(* ===== verification/Testbed.v ===== *)
(** A concrete node and concrete third-party functions, on which the theorems
    with hypotheses are instantiated. *)

From Stdlib Require Import ZArith Lia Ascii.
From stdpp Require Import gmap strings list.
From S2P Require Import Prelude Solana State Effects BankRegistry.

Local Open Scope crank_scope.

Definition bytes_string (bs : bytes) : string :=
  String.string_of_list_ascii (map (fun b => ascii_of_nat (Z.to_nat (byte_Z b))) bs).

Definition key (n : Z) : Pubkey := mkPubkey (le_bytes 32 n).

(** A node whose accounts and program accounts never change, with a clock that
    only sleeping advances, one task, and an honest signature status. *)
Definition node (accounts : Pubkey -> option Account) (programs : list (Pubkey * Account)) : Env Z := {|
  cl_get_account p t :=
    (match accounts p with
     | Some a => inr a
     | None => inl (mkClientError CeOther ["AccountNotFound"])
     end, t);
  cl_get_multiple_accounts ps t := (inr (map accounts ps), t);
  cl_get_program_accounts _ _ t := (inr programs, t);
  cl_get_signature_statuses sigs t := (inr (map (fun _ => false) sigs), t);
  cl_get_latest_blockhash t := (inr [], t);
  cl_send_and_confirm tx t := (inr (default [] (head (tx_signatures tx))), t);
  cl_simulate _ t := (inr (mkSim None None), t);
  cl_get_balance _ t := (inr 1000%Z, t);
  cl_get_slot t := (inr 1%Z, t);
  gw_fetch_update _ _ _ t := (inr ([], []), t);
  instant_now t := (t, t);
  system_now t := (Some t, t);
  do_sleep d t := (t + d)%Z;
  join_order n t := (seq 0 n, t);
  interfere t s := (t, s) |}.

Definition test_crates : Crates := {|
  bs58_encode := bytes_string;
  bs58_decode s := inr (string_bytes s);
  base64_decode s := Some (string_bytes s);
  json_string_array _ := inr [];
  json_u8_array bs := inr bs;
  pubkey_from_str s := inr (mkPubkey (string_bytes s));
  pubkey_literal s := mkPubkey (string_bytes s);
  keypair_try_from bs := inr (mkKeypair bs);
  keypair_pubkey k := mkPubkey (kp_secret k);
  find_program_address seeds p := (mkPubkey (concat seeds ++ to_bytes p), 255%Z);
  create_program_address seeds p := inr (mkPubkey (concat seeds ++ to_bytes p));
  system_program_id := key 0;
  set_compute_unit_limit z := mkIx (key 1) [] (le_bytes 4 z);
  set_compute_unit_price z := mkIx (key 1) [] (le_bytes 8 z);
  v0_compile_error _ := None;
  num_required_signatures _ := 1%nat;
  sign_legacy _ ks := Some (map kp_secret ks);
  sign_v0 _ ks := inr (map kp_secret ks) |}.

Definition test_record (disc : Z) : MarketFixed :=
  {| mf_discriminator := disc; mf_debt_mint := key 2; mf_collateral_mint := key 3;
     mf_debt_lending_pool := key 4; mf_collateral_lending_pool := key 5; mf_is_paused := 0;
     mf_admin := key 6; mf_grace_period_seconds := 60; mf_liquidation_keeper_bps := 100;
     mf_liquidation_protocol_bps := 50; mf_matched_loans_root_index := 1;
     mf_claimed_seats_root_index := 1; mf_asks_root_index := 1; mf_asks_best_index := 1;
     mf_bids_best_index := 1 |}.

(** The one resting order of every book: it crosses itself. *)
Definition test_order : RestingOrder :=
  {| ro_sequence_number := 1; ro_side := 0; ro_rate_bps := 500; ro_term_seconds := 3600;
     ro_principal_atoms := 10; ro_trader_seat_index := 1 |}.

Definition test_ydelta : YDelta := {|
  ydelta_id := key 7;
  LoanState_Active := 1; LoanState_Repaid := 2; LoanType_P2Pool := 1;
  MATCHED_LOAN_FLAG_VAULT_LENDER := 1; MATCHED_LOAN_FLAG_VAULT_PRESETTLED := 2;
  OWNER_KIND_SUB_VAULT := 1; NIL := U32_MAX;
  MARKET_FIXED_SIZE := 8%nat; LOAN_FIXED_SIZE := 8%nat; GLOBAL_VAULT_FIXED_SIZE := 8%nat;
  MARKET_FIXED_DISCRIMINANT := 11; LOAN_FIXED_DISCRIMINANT := 12;
  GLOBAL_VAULT_FIXED_DISCRIMINANT := 13;
  MatchCrankLog_discriminant := le_bytes 8 14;
  market_from_bytes bs := Some (test_record (le_Z bs));
  loan_from_bytes _ := None;
  global_vault_try_from_bytes _ := None;
  iter_matched_loans _ _ _ :=
    Some [{| ml_sequence := 7; ml_flags := 0; ml_loan_type := 1; ml_lender_seat_index := 1;
             ml_borrower_seat_index := 2; ml_principal_atoms := 100; ml_origination_atoms := 1 |}];
  iter_sub_vaults _ _ _ := Some [];
  iter_claimed_seats _ _ _ :=
    Some [{| cs_owner := key 28; cs_owner_kind := 0; cs_sub_vault_id := 0;
             cs_debt_withdrawable_shares := 4 |};
          {| cs_owner := key 8; cs_owner_kind := 1; cs_sub_vault_id := 0;
             cs_debt_withdrawable_shares := 9 |};
          {| cs_owner := key 29; cs_owner_kind := 1; cs_sub_vault_id := 1;
             cs_debt_withdrawable_shares := 0 |}];
  iter_bookside _ _ _ := Some [];
  get_helper_seat _ _ := None; get_helper_order _ _ := Some test_order;
  global_vault_pda p := (p, 255%Z); global_vault_signer_pda p := (p, 255%Z);
  global_vault_staging_pda p := (p, 255%Z);
  global_vault_integration_account_pda p := (p, 255%Z);
  get_vault_address p _ := (p, 255%Z);
  get_lender_integration_account_address p := (p, 255%Z);
  get_market_signer_address p := (p, 255%Z);
  process_matched_loan_instruction _ _ _ _ s _ _ := mkIx (key 7) [] (le_bytes 8 s);
  check_maturity_liquidatable_instruction _ _ s _ _ := mkIx (key 7) [] (le_bytes 8 s);
  check_ltv_liquidatable_instruction _ _ s _ _ _ _ _ := mkIx (key 7) [] (le_bytes 8 s);
  settle_matured_loan_instruction _ _ s _ _ da ca db cb _ _ _ _ _ _ _ _ repay _ _ :=
    mkIx (key 7) (map (fun p => mkMeta p false true) [da; ca; db; cb]) (le_bytes 8 s ++ le_bytes 8 repay);
  liquidate_loan_instruction _ _ s _ _ da ca db cb _ _ _ _ _ _ _ _ repay _ _ :=
    mkIx (key 7) (map (fun p => mkMeta p true true) [da; ca; db; cb]) (le_bytes 8 s ++ le_bytes 8 repay);
  claim_repayment_for_sub_vault_instruction _ _ i _ _ _ _ _ _ _ _ _ _ :=
    mkIx (key 7) [] (le_bytes 8 i);
  claim_curator_fee_instruction _ _ _ _ _ _ _ _ _ _ _ i := mkIx (key 7) [] (le_bytes 8 i);
  match_crank_instruction _ _ _ _ _ _ _ _ n := mkIx (key 7) [] (le_bytes 8 n) |}.

(** *** A configuration and a context *)

Definition test_env (name : string) : option string :=
  if decide (name = "NETWORK") then Some "mainnet"
  else if decide (name = "RPC_URL") then Some "https://u:p@host/?api-key=k"
  else if decide (name = "MARGINFI_PROGRAM_ID") then Some "marginfi"
  else if decide (name = "MARGINFI_GROUP") then Some "group"
  else if decide (name = "FEE_PAYER_KEYPAIR") then Some "/keys/payer.json"
  else if decide (name = "MATCH_CRANKER_MAX_FILLS") then Some "+12"
  else None.

Definition test_handlers : HandlersConfig :=
  {| promoter_enabled := true; claimer_enabled := true; liquidator_enabled := true;
     curator_fee_claimer_enabled := false; match_cranker_enabled := true;
     promoter_interval := from_secs 5; claimer_interval := from_secs 30;
     liquidator_interval := from_secs 10; curator_fee_claimer_interval := from_secs 3600;
     match_cranker_interval := from_secs 15; match_cranker_max_fills := 12 |}.

Definition test_config : Config :=
  {| cfg_network := Mainnet; cfg_rpc_url := "https://u:p@host/?api-key=k";
     cfg_program_id := mkPubkey (string_bytes (bytes_string (le_bytes 32 7)));
     cfg_marginfi_program_id := mkPubkey (string_bytes "marginfi");
     cfg_marginfi_group := mkPubkey (string_bytes "group");
     cfg_fee_payer_keypair := Path "/keys/payer.json"; cfg_fee_payer_expected_pubkey := None;
     cfg_handlers := test_handlers;
     cfg_thresholds := {| min_liquidation_profit_atoms := 1000000;
                          maturity_extra_buffer := from_secs 30;
                          min_curator_fee_claim_atoms := 100000 |};
     cfg_priority_fee_micro_lamports := 1000; cfg_compute_unit_limit := 400000;
     cfg_min_signer_balance_lamports := 50000000;
     cfg_banks_refresh_interval := from_secs 300; cfg_curator_keypairs_base58 := [] |}.

Definition test_payer : Keypair := mkKeypair (le_bytes 64 42).
Definition test_signers : Signers := {| sg_fee_payer := test_payer; sg_curators := ∅ |}.
Definition test_rpc : Rpc :=
  {| rpc_priority_fee_micro_lamports := 1000; rpc_compute_unit_limit := 400000;
     rpc_has_stop := true |}.
Definition test_chain : ChainReader := {| cr_rpc := test_rpc; cr_program_id := key 7 |}.
Definition test_ctx : HandlerContext :=
  {| ctx_cfg := test_config; ctx_rpc := test_rpc; ctx_chain := test_chain;
     ctx_signers := test_signers; ctx_swb_cranker := None |}.

Definition test_bank : BankInfo :=
  {| bi_mint := key 2; bi_bank := key 4; bi_liquidity_vault := key 20;
     bi_liquidity_vault_authority := key 21; bi_oracles := [key 22];
     bi_token_program := mkPubkey (string_bytes "TokenkegQfeZyiNwAJbNbGKPFXCWuBvf9Ss623VQ5DA");
     bi_oracle_setup := 3 |}.
Definition test_registry : BankRegistry := {| by_mint := {[ key 2 := test_bank ]} |}.

Definition no_inflight : Inflight := mkInflight ∅ ∅ ∅ ∅ ∅.

(** The start of a run at time [t]. *)
Definition start (t : Z) (stop low : bool) (markets : option MarketCache) (banks : BankRegistry) :
  World Z := mkWorld t (mkShared stop low markets banks ∅) no_inflight [].

Definition test_market : MarketView :=
  {| mv_address := key 10; mv_debt_mint := key 2; mv_collateral_mint := key 3;
     mv_debt_bank := key 4; mv_collateral_bank := key 5; mv_is_paused := false;
     mv_admin := key 6; mv_grace_period_seconds := 60; mv_liquidation_keeper_bps := 100;
     mv_liquidation_protocol_bps := 50 |}.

────

*Instructions to follow*
Once the line with "set_compute_unit_price z := mkIx" is found in the records above, print exactly that line and every line after it through the line with "mf_admin := key".

*Answer box*
  set_compute_unit_price z := mkIx (key 1) [] (le_bytes 8 z);
  v0_compile_error _ := None;
  num_required_signatures _ := 1%nat;
  sign_legacy _ ks := Some (map kp_secret ks);
  sign_v0 _ ks := inr (map kp_secret ks) |}.

Definition test_record (disc : Z) : MarketFixed :=
  {| mf_discriminator := disc; mf_debt_mint := key 2; mf_collateral_mint := key 3;
     mf_debt_lending_pool := key 4; mf_collateral_lending_pool := key 5; mf_is_paused := 0;
     mf_admin := key 6; mf_grace_period_seconds := 60; mf_liquidation_keeper_bps := 100;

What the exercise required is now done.